(** A grey frame. *)
Lemma uniform_pixel_bytes_witness :
  let img := Sketch.solid 4 3 200 200 200 255 in
  let out := Sketch.applySketchFilter img in
  let idx := Sketch.index (Sketch.width img) 2 1 in
  let v := Sketch.to_uint8_clamp
             (Sketch.Math_min (Sketch.of_Z 255)
                (Sketch.add (Sketch.luminance 200 200 200)
                   (Sketch.of_Z 30))) in
  Sketch.isEdge (Sketch.data img) (Sketch.width img) 2 1 = false ∧
  out !! idx = Some v ∧ out !! (idx + 1)%nat = Some v ∧
  out !! (idx + 2)%nat = Some v ∧ out !! (idx + 3)%nat = Some 255%Z.
Proof.
  apply (uniform_pixel_bytes (Sketch.solid 4 3 200 200 200 255)
           200 200 200 2 1).
  - apply solid_uniform.
  - unfold Sketch.interior. simpl. lia.
Defined.

(** C6, as stated, fails on the frame of colour (1, 0, 0): the pixel is
    flat, [min(255, Y + 30)] is 30.299, the bytes written are 30. *)
Lemma uniform_pixel_bytes_counterexample :
  let img := Sketch.solid 3 3 1 0 0 255 in
  let claimed := Sketch.Math_min (Sketch.of_Z 255)
                   (Sketch.add (Sketch.luminance 1 0 0) (Sketch.of_Z 30)) in
  Sketch.uniform img 1 0 0 ∧ Sketch.interior img 1 1 ∧
  Sketch.isEdge (Sketch.data img) 3 1 1 = false ∧
  claimed = S754_finite false 8528410319356166 (-48) ∧
  Sketch.applySketchFilter img !! Sketch.index 3 1 1 = Some 30%Z ∧
  SFeqb (Sketch.of_Z 30) claimed = false.
Proof.
  split; [apply solid_uniform|].
  split; [unfold Sketch.interior; simpl; lia|]. by vm_compute.
Qed.

Lemma output_frame_shape_witness :
  let out := Sketch.applySketchFilter corner_frame in
  length out = 36%nat ∧ out !! 19%nat = Some 255%Z ∧ out !! 11%nat = Some 0%Z.
Proof.
  destruct (output_frame_shape corner_frame) as (Hlen & Hin & Hout).
  split; [exact Hlen|]. split.
  - apply (Hin 1%nat 1%nat). unfold Sketch.interior. simpl. lia.
  - apply (Hout 2%nat 0%nat 3%nat); [|lia].
    unfold Sketch.border. simpl. lia.
Defined.

(** C7, as stated, fails at the top-left pixel of an opaque frame: its alpha
    byte in the output is 0. *)
Lemma output_frame_shape_counterexample :
  let img := Sketch.solid 3 3 10 20 30 255 in
  Sketch.data img !! 3%nat = Some 255%Z ∧
  Sketch.applySketchFilter img !! 3%nat = Some 0%Z ∧
  Sketch.applySketchFilter img !! 3%nat ≠ Some 255%Z.
Proof. by vm_compute. Qed.

End Instances.

(* ===================================================================== *)
(** * More facts about the window manager                                *)
(* ===================================================================== *)

Section WindowsFacts.

Import WM Windows.

Variable layout : browser → string → rect.
Variable display_none : browser → string → bool.

(** ** A drag session from pointer-down to pointer-up *)

Lemma startDrag_doc_listeners w down s :
  doc_listeners (dom (startDrag layout w down s).1)
  = addEventListener "pointercancel" StopDrag
      (addEventListener "pointerup" StopDrag
         (addEventListener "pointermove" HandleDrag (doc_listeners (dom s)))).
Proof.
  unfold startDrag. cbv zeta. cbn [fst].
  cbn [with_dom dom with_body_select with_doc_listeners doc_listeners].
  by rewrite bringToFront_dom.
Qed.

Lemma handleDrag_doc_listeners e s :
  doc_listeners (dom (handleDrag layout e s).1) = doc_listeners (dom s).
Proof.
  unfold handleDrag.
  by destruct (isDragging (mgr s)), (activeWindow (mgr s)).
Qed.

Lemma drag_moves_doc_listeners ms s :
  doc_listeners (dom (drag_moves layout ms s)) = doc_listeners (dom s).
Proof.
  revert s. induction ms as [|e ms IH]; intros s; [done|].
  simpl. by rewrite IH, handleDrag_doc_listeners.
Qed.

Lemma removed_drag_listeners l :
  removeEventListener "pointercancel" StopDrag
    (removeEventListener "pointerup" StopDrag
       (removeEventListener "pointermove" HandleDrag l))
  = filter (λ p, p ∉ drag_listeners) l.
Proof.
  unfold removeEventListener. rewrite !list_filter_filter.
  apply list_filter_iff. intros p. unfold drag_listeners.
  rewrite !not_elem_of_cons. pose proof (not_elem_of_nil p). tauto.
Qed.

Lemma added_drag_listener ty h l :
  (ty, h) ∈ drag_listeners →
  filter (λ p, p ∉ drag_listeners) (addEventListener ty h l)
  = filter (λ p, p ∉ drag_listeners) l.
Proof.
  intros Hin. unfold addEventListener. case_decide; [done|].
  rewrite filter_app, filter_singleton_False by tauto.
  by rewrite app_nil_r.
Qed.

Lemma stopDrag_after up t :
  isDragging (mgr t) = true →
  let r := (stopDrag up t).1 in
  isDragging (mgr r) = false ∧ activeWindow (mgr r) = None ∧
  body_userSelect (dom r) = "" ∧
  doc_listeners (dom r)
  = filter (λ p, p ∉ drag_listeners) (doc_listeners (dom t)) ∧
  ∀ w, transition_of r w = transition_of t w.
Proof.
  intros Hd. unfold stopDrag. rewrite Hd. cbn [fst].
  cbn [with_dom with_mgr dom mgr with_body_select with_doc_listeners
       doc_listeners isDragging activeWindow set_drag body_userSelect].
  rewrite removed_drag_listeners.
  repeat split.
  - by destruct (activeWindow (mgr t)).
  - intros w. unfold transition_of.
    destruct (activeWindow (mgr t)) as [a|]; simpl; [|done].
    destruct (decide (a = w)) as [->|Hne].
    + rewrite lookup_alter_eq. by destruct (elements (dom t) !! w).
    + by rewrite lookup_alter_ne.
Qed.

(** X1.  A drag session, whatever the moves, ends idle: no window is
    active, text selection is on again, and [document] carries none of the
    three drag listeners, so that sessions do not pile listeners up; the
    other listeners of [document] are as before. *)
Theorem drag_session_returns_to_idle w down ms up s :
  is_Some (elements (dom s) !! w) →
  let final := drag_session layout w down ms up s in
  isDragging (mgr final) = false ∧
  activeWindow (mgr final) = None ∧
  body_userSelect (dom final) = "" ∧
  doc_listeners (dom final)
  = filter (λ p, p ∉ drag_listeners) (doc_listeners (dom s)).
Proof.
  intros Hel final.
  pose proof (drag_moves_dragging layout w _ _ ms _
                (startDrag_dragging layout w down s Hel)) as (Hd & _).
  destruct (stopDrag_after up _ Hd) as (H1 & H2 & H3 & H4 & _).
  unfold final, drag_session. repeat split; [done..|].
  rewrite H4, drag_moves_doc_listeners, startDrag_doc_listeners.
  rewrite !added_drag_listener; [done | | |]; unfold drag_listeners;
    set_solver.
Qed.

(** ** What pointer-down does to the window *)

Lemma startDrag_element w down s el :
  elements (dom s) !! w = Some el →
  ∃ x y,
    elements (dom (startDrag layout w down s).1) !! w
    = Some (set_zIndex (currentZIndex (mgr s) + 1)
              (set_transition "none"
                 (set_transform_margin "none" "0"
                    (set_position x y (set_header_cursor "grabbing" el))))).
Proof.
  intros Hel. unfold startDrag. cbv zeta. cbn [fst].
  cbn [with_dom dom with_body_select with_doc_listeners elements].
  rewrite bringToFront_dom. simpl.
  rewrite !lookup_alter_eq, Hel. simpl. eauto.
Qed.

Lemma startDrag_element_ne w w' down s :
  w ≠ w' →
  elements (dom (startDrag layout w down s).1) !! w'
  = elements (dom s) !! w'.
Proof.
  intros Hne. unfold startDrag. cbv zeta. cbn [fst].
  cbn [with_dom dom with_body_select with_doc_listeners elements].
  rewrite bringToFront_dom. simpl.
  by rewrite !lookup_alter_ne.
Qed.

Lemma startDrag_counter w down s :
  currentZIndex (mgr (startDrag layout w down s).1)
  = (currentZIndex (mgr s) + 1)%Z.
Proof.
  unfold startDrag. cbv zeta. cbn [fst].
  cbn [with_dom mgr]. by rewrite bringToFront_counter.
Qed.

(** X2.  Pressing a window's drag handle raises it: the window gets the
    incremented counter as z-index, strictly above the z-index of every
    other element (none of which changes), provided no z-index exceeded the
    counter before. *)
Theorem startDrag_raises w down s :
  below_counter s →
  is_Some (elements (dom s) !! w) →
  let s' := (startDrag layout w down s).1 in
  currentZIndex (mgr s') = (currentZIndex (mgr s) + 1)%Z ∧
  zIndex_of s' w = Some (currentZIndex (mgr s')) ∧
  ∀ w' z', w' ≠ w →
    zIndex_of s' w' = Some z' →
    zIndex_of s w' = Some z' ∧ (z' < currentZIndex (mgr s'))%Z.
Proof.
  intros Hbelow [el Hel] s'. unfold s'. rewrite startDrag_counter.
  split; [done|]. split.
  - unfold zIndex_of.
    destruct (startDrag_element w down s el Hel) as (x & y & ->). done.
  - intros w' z' Hne. unfold zIndex_of.
    rewrite startDrag_element_ne by done. intros Hz. split; [done|].
    pose proof (below_counter_zIndex s w' z' Hbelow Hz). lia.
Qed.

(** ** The timer of [stopDrag] *)

Lemma handleDrag_transition e s w :
  transition_of (handleDrag layout e s).1 w = transition_of s w.
Proof.
  unfold transition_of, handleDrag.
  destruct (isDragging (mgr s)); [|done].
  destruct (activeWindow (mgr s)) as [a|]; [|done]. simpl.
  destruct (decide (a = w)) as [->|Hne].
  - rewrite lookup_alter_eq. by destruct (elements (dom s) !! w).
  - by rewrite lookup_alter_ne.
Qed.

Lemma drag_moves_transition ms s w :
  transition_of (drag_moves layout ms s) w = transition_of s w.
Proof.
  revert s. induction ms as [|e ms IH]; intros s; [done|].
  simpl. by rewrite IH, handleDrag_transition.
Qed.

Lemma fire_timer_idle s w :
  activeWindow (mgr s) = None →
  activeWindow (mgr (fire_timer s)) = None ∧
  transition_of (fire_timer s) w = transition_of s w.
Proof.
  intros Ha. unfold fire_timer, restore_transition.
  destruct (timers (dom s)); simpl; by rewrite Ha.
Qed.

(** X3.  After a drag session the window's [transition] style stays
    ['none']: the timer callback reads [this.activeWindow] when it fires,
    and [stopDrag] has set it to [null] by then, so the callback restores
    nothing, however many timers fire. *)
Theorem transition_stays_off w down ms up k s :
  is_Some (elements (dom s) !! w) →
  let final := drag_session layout w down ms up s in
  (0 < timers (dom final))%nat ∧
  transition_of (Nat.iter k fire_timer final) w = Some "none".
Proof.
  intros Hel final.
  pose proof (drag_moves_dragging layout w _ _ ms _
                (startDrag_dragging layout w down s Hel)) as (Hd & Ha & _).
  destruct (stopDrag_after up _ Hd) as (_ & Hnone & _ & _ & Htr).
  fold (drag_session layout w down ms up s) in Hnone, Htr.
  fold final in Hnone, Htr. split.
  - unfold final, drag_session, stopDrag. rewrite Hd. cbn [fst].
    cbn [with_dom with_mgr dom mgr activeWindow set_drag].
    rewrite Ha. simpl. lia.
  - assert (Hk : activeWindow (mgr (Nat.iter k fire_timer final)) = None ∧
              transition_of (Nat.iter k fire_timer final) w
              = transition_of final w).
    { induction k as [|k [IH1 IH2]]; [done|]. simpl.
      destruct (fire_timer_idle (Nat.iter k fire_timer final) w IH1)
        as [H1 H2].
      split; [done|]. by rewrite H2. }
    destruct Hk as [_ ->]. rewrite Htr, drag_moves_transition.
    destruct Hel as [el Hel]. unfold transition_of.
    destruct (startDrag_element w down s el Hel) as (x & y & ->). done.
Qed.

(** ** Resizing the viewport *)

Lemma centerWindowNow_element w s :
  elements (dom (centerWindowNow layout (Some w) s)) !! w
  = (λ el, set_transform_margin "none" "0"
       (set_position
          ((innerWidth (dom s) - r_width (layout (dom s) w)) / 2)%Q
          ((innerHeight (dom s) - r_height (layout (dom s) w)) / 2)%Q el))
    <$> elements (dom s) !! w.
Proof. unfold centerWindowNow. simpl. by rewrite lookup_alter_eq. Qed.

Lemma resize_window_frame w s :
  mgr (resize_window layout w s) = mgr s ∧
  innerWidth (dom (resize_window layout w s)) = innerWidth (dom s) ∧
  innerHeight (dom (resize_window layout w s)) = innerHeight (dom s) ∧
  doc_listeners (dom (resize_window layout w s)) = doc_listeners (dom s).
Proof.
  unfold resize_window. destruct (is_active (dom s) w); [|done].
  by destruct (out_of_bounds (dom s) (layout (dom s) w)).
Qed.

Lemma resize_window_ne w w' s :
  w ≠ w' →
  elements (dom (resize_window layout w s)) !! w' = elements (dom s) !! w'.
Proof.
  intros Hne. unfold resize_window. destruct (is_active (dom s) w); [|done].
  destruct (out_of_bounds (dom s) (layout (dom s) w)); [|done].
  unfold centerWindowNow. simpl. by rewrite lookup_alter_ne.
Qed.

(** What a resize may change of an element: its position, [transform] and
    [margin]. *)
Lemma resize_window_keeps w w' s el :
  elements (dom s) !! w' = Some el →
  ∃ el', elements (dom (resize_window layout w s)) !! w' = Some el' ∧
    el_active el' = el_active el ∧ el_zIndex el' = el_zIndex el ∧
    el_transition el' = el_transition el ∧ el_header el' = el_header el ∧
    el_listeners el' = el_listeners el ∧
    (el_active el = false → el' = el).
Proof.
  intros Hel. destruct (decide (w = w')) as [->|Hne].
  - unfold resize_window, is_active. rewrite Hel.
    destruct (el_active el) eqn:Hact; [|by exists el].
    destruct (out_of_bounds (dom s) (layout (dom s) w')); [|by exists el].
    rewrite centerWindowNow_element, Hel. simpl. eexists. split; [done|].
    by repeat split.
  - rewrite resize_window_ne by done. by exists el.
Qed.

### Task directions
Only the lines from the beginning of the listing through the line containing "Sketch.isEdge (Sketch.data img) 3" are wanted, each restated word for word.

### Answer to this problem
(** A grey frame. *)
Lemma uniform_pixel_bytes_witness :
  let img := Sketch.solid 4 3 200 200 200 255 in
  let out := Sketch.applySketchFilter img in
  let idx := Sketch.index (Sketch.width img) 2 1 in
  let v := Sketch.to_uint8_clamp
             (Sketch.Math_min (Sketch.of_Z 255)
                (Sketch.add (Sketch.luminance 200 200 200)
                   (Sketch.of_Z 30))) in
  Sketch.isEdge (Sketch.data img) (Sketch.width img) 2 1 = false ∧
  out !! idx = Some v ∧ out !! (idx + 1)%nat = Some v ∧
  out !! (idx + 2)%nat = Some v ∧ out !! (idx + 3)%nat = Some 255%Z.
Proof.
  apply (uniform_pixel_bytes (Sketch.solid 4 3 200 200 200 255)
           200 200 200 2 1).
  - apply solid_uniform.
  - unfold Sketch.interior. simpl. lia.
Defined.

(** C6, as stated, fails on the frame of colour (1, 0, 0): the pixel is
    flat, [min(255, Y + 30)] is 30.299, the bytes written are 30. *)
Lemma uniform_pixel_bytes_counterexample :
  let img := Sketch.solid 3 3 1 0 0 255 in
  let claimed := Sketch.Math_min (Sketch.of_Z 255)
                   (Sketch.add (Sketch.luminance 1 0 0) (Sketch.of_Z 30)) in
  Sketch.uniform img 1 0 0 ∧ Sketch.interior img 1 1 ∧
  Sketch.isEdge (Sketch.data img) 3 1 1 = false ∧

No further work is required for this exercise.